§ What to do: Send back every record word for word, with nothing missing.

.....

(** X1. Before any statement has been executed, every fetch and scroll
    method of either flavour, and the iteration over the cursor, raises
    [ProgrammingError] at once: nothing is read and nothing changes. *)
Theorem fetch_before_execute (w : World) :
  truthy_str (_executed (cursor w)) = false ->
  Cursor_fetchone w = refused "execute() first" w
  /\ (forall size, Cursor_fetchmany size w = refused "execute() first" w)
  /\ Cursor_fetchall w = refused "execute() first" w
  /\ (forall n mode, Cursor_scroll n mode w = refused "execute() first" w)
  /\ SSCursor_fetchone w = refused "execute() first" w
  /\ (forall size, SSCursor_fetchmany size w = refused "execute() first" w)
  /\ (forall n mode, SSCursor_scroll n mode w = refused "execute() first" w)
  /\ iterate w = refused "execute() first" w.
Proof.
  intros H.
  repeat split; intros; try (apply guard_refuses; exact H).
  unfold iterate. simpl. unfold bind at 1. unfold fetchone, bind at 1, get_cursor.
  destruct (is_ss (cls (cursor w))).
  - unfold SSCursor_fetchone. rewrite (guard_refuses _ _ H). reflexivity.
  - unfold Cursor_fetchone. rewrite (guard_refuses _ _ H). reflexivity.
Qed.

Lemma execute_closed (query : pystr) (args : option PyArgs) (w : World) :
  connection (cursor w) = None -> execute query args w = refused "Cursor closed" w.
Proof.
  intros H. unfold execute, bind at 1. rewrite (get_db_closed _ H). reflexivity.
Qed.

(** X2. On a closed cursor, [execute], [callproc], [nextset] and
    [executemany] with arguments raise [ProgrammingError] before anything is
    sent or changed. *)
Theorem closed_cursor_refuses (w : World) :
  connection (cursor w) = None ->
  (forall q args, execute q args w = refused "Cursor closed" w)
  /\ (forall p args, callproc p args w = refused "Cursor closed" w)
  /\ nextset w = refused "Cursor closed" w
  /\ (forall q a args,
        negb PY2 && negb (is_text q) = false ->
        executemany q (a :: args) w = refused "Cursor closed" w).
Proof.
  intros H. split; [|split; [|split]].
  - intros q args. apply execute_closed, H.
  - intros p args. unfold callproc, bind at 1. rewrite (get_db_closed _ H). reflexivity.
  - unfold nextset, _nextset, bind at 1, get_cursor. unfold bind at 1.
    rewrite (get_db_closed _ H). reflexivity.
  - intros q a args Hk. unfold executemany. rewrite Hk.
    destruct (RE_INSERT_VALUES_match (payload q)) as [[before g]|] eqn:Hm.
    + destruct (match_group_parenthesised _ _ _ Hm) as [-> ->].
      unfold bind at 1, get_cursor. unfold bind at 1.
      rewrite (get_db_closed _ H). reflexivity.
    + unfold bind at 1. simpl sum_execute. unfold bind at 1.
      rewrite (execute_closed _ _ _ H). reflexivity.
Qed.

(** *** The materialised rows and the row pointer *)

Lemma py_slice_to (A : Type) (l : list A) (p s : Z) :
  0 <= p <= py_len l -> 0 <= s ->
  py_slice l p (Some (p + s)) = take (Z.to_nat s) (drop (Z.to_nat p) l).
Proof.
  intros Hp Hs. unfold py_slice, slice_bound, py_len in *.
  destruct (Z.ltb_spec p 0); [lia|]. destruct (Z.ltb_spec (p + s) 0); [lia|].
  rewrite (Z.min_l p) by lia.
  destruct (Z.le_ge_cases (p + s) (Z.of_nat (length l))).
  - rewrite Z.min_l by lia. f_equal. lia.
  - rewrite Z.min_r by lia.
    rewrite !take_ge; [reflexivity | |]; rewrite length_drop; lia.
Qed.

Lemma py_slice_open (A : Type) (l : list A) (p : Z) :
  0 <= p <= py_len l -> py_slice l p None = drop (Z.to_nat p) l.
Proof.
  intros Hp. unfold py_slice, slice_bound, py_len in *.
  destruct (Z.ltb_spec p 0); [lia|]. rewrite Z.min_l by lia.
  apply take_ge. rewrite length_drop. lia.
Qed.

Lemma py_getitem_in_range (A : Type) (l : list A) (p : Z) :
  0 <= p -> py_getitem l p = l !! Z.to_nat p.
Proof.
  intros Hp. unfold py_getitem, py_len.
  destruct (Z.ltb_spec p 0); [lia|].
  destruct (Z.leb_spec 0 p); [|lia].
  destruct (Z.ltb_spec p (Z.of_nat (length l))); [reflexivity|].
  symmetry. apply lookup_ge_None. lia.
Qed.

.....

§ Answer to this problem:
(** X1. Before any statement has been executed, every fetch and scroll
    method of either flavour, and the iteration over the cursor, raises
    [ProgrammingError] at once: nothing is read and nothing changes. *)
Theorem fetch_before_execute (w : World) :
  truthy_str (_executed (cursor w)) = false ->
  Cursor_fetchone w = refused "execute() first" w
  /\ (forall size, Cursor_fetchmany size w = refused "execute() first" w)
  /\ Cursor_fetchall w = refused "execute() first" w
  /\ (forall n mode, Cursor_scroll n mode w = refused "execute() first" w)
  /\ SSCursor_fetchone w = refused "execute() first" w
  /\ (forall size, SSCursor_fetchmany size w = refused "execute() first" w)
  /\ (forall n mode, SSCursor_scroll n mode w = refused "execute() first" w)
  /\ iterate w = refused "execute() first" w.
Proof.
  intros H.
  repeat split; intros; try (apply guard_refuses; exact H).
  unfold iterate. simpl. unfold bind at 1. unfold fetchone, bind at 1, get_cursor.
  destruct (is_ss (cls (cursor w))).
  - unfold SSCursor_fetchone. rewrite (guard_refuses _ _ H). reflexivity.
  - unfold Cursor_fetchone. rewrite (guard_refuses _ _ H). reflexivity.
Qed.

Lemma execute_closed (query : pystr) (args : option PyArgs) (w : World) :
  connection (cursor w) = None -> execute query args w = refused "Cursor closed" w.
Proof.
  intros H. unfold execute, bind at 1. rewrite (get_db_closed _ H). reflexivity.
Qed.

(** X2. On a closed cursor, [execute], [callproc], [nextset] and
    [executemany] with arguments raise [ProgrammingError] before anything is
    sent or changed. *)
Theorem closed_cursor_refuses (w : World) :
  connection (cursor w) = None ->
  (forall q args, execute q args w = refused "Cursor closed" w)
  /\ (forall p args, callproc p args w = refused "Cursor closed" w)
  /\ nextset w = refused "Cursor closed" w
  /\ (forall q a args,
        negb PY2 && negb (is_text q) = false ->
        executemany q (a :: args) w = refused "Cursor closed" w).
Proof.
  intros H. split; [|split; [|split]].
  - intros q args. apply execute_closed, H.
  - intros p args. unfold callproc, bind at 1. rewrite (get_db_closed _ H). reflexivity.
  - unfold nextset, _nextset, bind at 1, get_cursor. unfold bind at 1.
    rewrite (get_db_closed _ H). reflexivity.
  - intros q a args Hk. unfold executemany. rewrite Hk.
    destruct (RE_INSERT_VALUES_match (payload q)) as [[before g]|] eqn:Hm.
    + destruct (match_group_parenthesised _ _ _ Hm) as [-> ->].
      unfold bind at 1, get_cursor. unfold bind at 1.
      rewrite (get_db_closed _ H). reflexivity.
    + unfold bind at 1. simpl sum_execute. unfold bind at 1.
      rewrite (execute_closed _ _ _ H). reflexivity.
Qed.

(** *** The materialised rows and the row pointer *)

Lemma py_slice_to (A : Type) (l : list A) (p s : Z) :
  0 <= p <= py_len l -> 0 <= s ->
  py_slice l p (Some (p + s)) = take (Z.to_nat s) (drop (Z.to_nat p) l).
Proof.
  intros Hp Hs. unfold py_slice, slice_bound, py_len in *.
  destruct (Z.ltb_spec p 0); [lia|]. destruct (Z.ltb_spec (p + s) 0); [lia|].
  rewrite (Z.min_l p) by lia.
  destruct (Z.le_ge_cases (p + s) (Z.of_nat (length l))).
  - rewrite Z.min_l by lia. f_equal. lia.
  - rewrite Z.min_r by lia.
    rewrite !take_ge; [reflexivity | |]; rewrite length_drop; lia.
Qed.

Lemma py_slice_open (A : Type) (l : list A) (p : Z) :
  0 <= p <= py_len l -> py_slice l p None = drop (Z.to_nat p) l.
Proof.
  intros Hp. unfold py_slice, slice_bound, py_len in *.
  destruct (Z.ltb_spec p 0); [lia|]. rewrite Z.min_l by lia.
  apply take_ge. rewrite length_drop. lia.
Qed.

Lemma py_getitem_in_range (A : Type) (l : list A) (p : Z) :
  0 <= p -> py_getitem l p = l !! Z.to_nat p.
Proof.
  intros Hp. unfold py_getitem, py_len.
  destruct (Z.ltb_spec p 0); [lia|].
  destruct (Z.leb_spec 0 p); [|lia].
  destruct (Z.ltb_spec p (Z.of_nat (length l))); [reflexivity|].
  symmetry. apply lookup_ge_None. lia.
Qed.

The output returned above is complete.